Semver version 7.3.5 represents a relatively incremental update from version 7.3.4 in the widely used semantic version parser for JavaScript. Both versions share the same fundamental purpose: providing robust semantic version parsing aligned with npm's conventions. While the core functionality remains consistent, a key difference lies in the package's unpacked size, which has slightly increased from 85928 bytes in 7.3.4 to 88244 bytes in 7.3.5. This suggests potential additions or refinements within the codebase, although the impact on performance is likely minimal. They share the same dependencies and dev dependencies so no api impact is expected.

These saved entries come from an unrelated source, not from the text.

Lemma rotate_wf {A} i (l : clist A) : LSpec.wf l -> LSpec.wf (rotate i l).
Proof.
  intros [Hn Hc Hk]. unfold rotate. split; unfold LSpec.addrs in *; simpl.
  - rewrite fmap_app. rewrite <- (take_drop i (items l)), fmap_app in Hn.
    apply NoDup_app in Hn as (N1 & N2 & N3). apply NoDup_app. split; [done|]. split; [|done].
    intros x Hx Hx'. by apply (N2 x).
  - intros a Ha. specialize (Hc a Ha). rewrite <- (take_drop i (items l)), fmap_app, elem_of_app in Hc.
    rewrite fmap_app, elem_of_app. tauto.
  - rewrite Hk. rewrite <- (take_drop i (items l)) at 1. rewrite !zlen_app. lia.
Qed.

Lemma hdr_type_ack type dup : hdr_type (ack_header_byte type dup) = type mod 16.
Proof.
  unfold hdr_type, ack_header_byte, set_qos, set_dup, set_type. cbv zeta. destruct (type =? PUBREL);
    repeat (rewrite get_set_bits_other by lia); by rewrite get_set_bits by lia.
Qed.

(** The record of a PUBLISH. *)
Lemma publish_record_restores topic msgId dup qos retained payload :
  zlen topic < 65536 -> 0 <= msgId < 65536 -> 1 <= qos <= 2 ->
  zlen (publish_body topic msgId qos payload) < 128 ^ 4 ->
  exists bufs frees, publish_buffers topic msgId qos payload = Some (bufs, frees) /\
    let h := publish_header dup qos retained in let r := record h bufs in
    MQTTPersistence_restorePacket r (zlen r) =
      Some (Some (PPublish (MkPublish h (Some topic) (zlen topic) msgId payload (zlen payload)))).
Proof.
  intros Ht Hm Hq Hl. destruct (publish_buffers_spec topic msgId qos payload) as (bufs & frees & E & Eb & _).
  exists bufs, frees. split; [done|]. cbv zeta. rewrite restorePacket_record.
  - rewrite hdr_type_publish. change (new_packets PUBLISH) with (Some MQTTPacket_publish). cbv iota.
    rewrite Eb. pose proof (MQTTPacket_publish_body (publish_header dup qos retained) topic msgId qos payload []) as Hp.
    rewrite !app_nil_r in Hp. destruct (Z.ltb_spec 0 qos); [|lia].
    apply Hp; [done..| |lia]. rewrite hdr_qos_publish. apply Z.mod_small. lia.
  - by rewrite Eb.
  - rewrite hdr_type_publish. unfold CONNECT, DISCONNECT, PUBLISH. lia.
Qed.

(** * Properties *)

Lemma pubrel_record_restores msgId dup :
  0 <= msgId < 65536 ->
  let h := ack_header_byte PUBREL dup in let r := record h [int_bytes msgId] in
  MQTTPersistence_restorePacket r (zlen r) = Some (Some (PAck (MkAck h msgId))).
Proof.
  intros Hm. cbv zeta. assert (Ht' : hdr_type (ack_header_byte PUBREL dup) = PUBREL) by (by rewrite hdr_type_ack).
  rewrite restorePacket_record; rewrite ?Ht'.
  - change (new_packets PUBREL) with (Some MQTTPacket_ack). cbv iota. cbn [concat].
      unfold MQTTPacket_ack. pose proof (readInt_at [] msgId []) as Hr. rewrite !app_nil_r, app_nil_l in *.
      change (zlen []) with 0 in Hr. by rewrite Hr.
  - cbn [concat]. rewrite app_nil_r, zlen_int_bytes. lia.
  - unfold CONNECT, DISCONNECT, PUBREL. lia.
Qed.

(** [C23] What is persisted when a PUBLISH or a PUBREL is sent restores to the
    packet that was sent: the same topic, message id, flags and payload. *)
Theorem persisted_packets_restore topic msgId dup qos retained payload :
  zlen topic < 65536 -> 0 <= msgId < 65536 -> 1 <= qos <= 2 ->
  zlen (publish_body topic msgId qos payload) < 128 ^ 4 ->
  (exists bufs frees, publish_buffers topic msgId qos payload = Some (bufs, frees) /\
     let h := publish_header dup qos retained in let r := record h bufs in
     MQTTPersistence_restorePacket r (zlen r) =
       Some (Some (PPublish (MkPublish h (Some topic) (zlen topic) msgId payload (zlen payload))))) /\
  (let h := ack_header_byte PUBREL dup in let r := record h [int_bytes msgId] in
   MQTTPersistence_restorePacket r (zlen r) = Some (Some (PAck (MkAck h msgId)))).
Proof.
  intros Ht Hm Hq Hl. split; [by apply publish_record_restores|by apply pubrel_record_restores].
Qed.

Example persisted_packets_restore_witness :
  exists bufs frees, publish_buffers [97; 47; 98] 513 2 [1; 2; 3] = Some (bufs, frees) /\
    let r := record (publish_header 0 2 1) bufs in
    MQTTPersistence_restorePacket r (zlen r) = Some (Some (PPublish
      (MkPublish (publish_header 0 2 1) (Some [97; 47; 98]) 3 513 [1; 2; 3] 3))).
Proof.
  apply (persisted_packets_restore [97; 47; 98] 513 0 2 1 [1; 2; 3]); [by vm_compute|lia|lia|by vm_compute].
Defined.

(** [C24] A queue entry restores to what was persisted: message, payload, flags
    and ids, with the topic up to its first NUL and no sequence number (which
    the key carries). *)
Theorem queue_entry_roundtrip qe :
  entry_ok qe ->
  exists bufs, queue_buffers qe = Some bufs /\ length bufs = 8%nat /\
    MQTTPersistence_restoreQueueEntry (concat bufs) (zlen (concat bufs)) =
      Some (MkEntry (qe_msg qe) (c_str (qe_topicName qe)) (qe_topicLen qe) 0).
Proof.
  intros Hok. destruct (restoreQueueEntry_buffers qe Hok) as (bufs & E & Hr).
  exists bufs. split; [done|]. split; [|done]. unfold queue_buffers in E.
  destruct (subz _ _ _); simpl in E; [|done]. by injection E as <-.
Qed.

The release date difference is also significant: version 7.3.5 was released on March 23, 2021, while 7.3.4 came out on December 1, 2020. This gap indicates accumulated bug fixes, potential security patches, or internal optimizations introduced between the releases. For developers, this ensures continued compatibility with npm's ecosystem and benefits from any enhancements or resolutions implemented in the newer version. While the changes may not be drastic the version bumps show that the registry is active and maintained. Users should upgrade to newer versions as a practice to keep up with the ecosystem growth.
All the vulnerabilities related to the version 7.3.5 of the package
semver vulnerable to Regular Expression Denial of Service
Versions of the package semver before 7.5.2 on the 7.x branch, before 6.3.1 on the 6.x branch, and all other versions before 5.7.2 are vulnerable to Regular Expression Denial of Service (ReDoS) via the function new Range, when untrusted user data is provided as a range.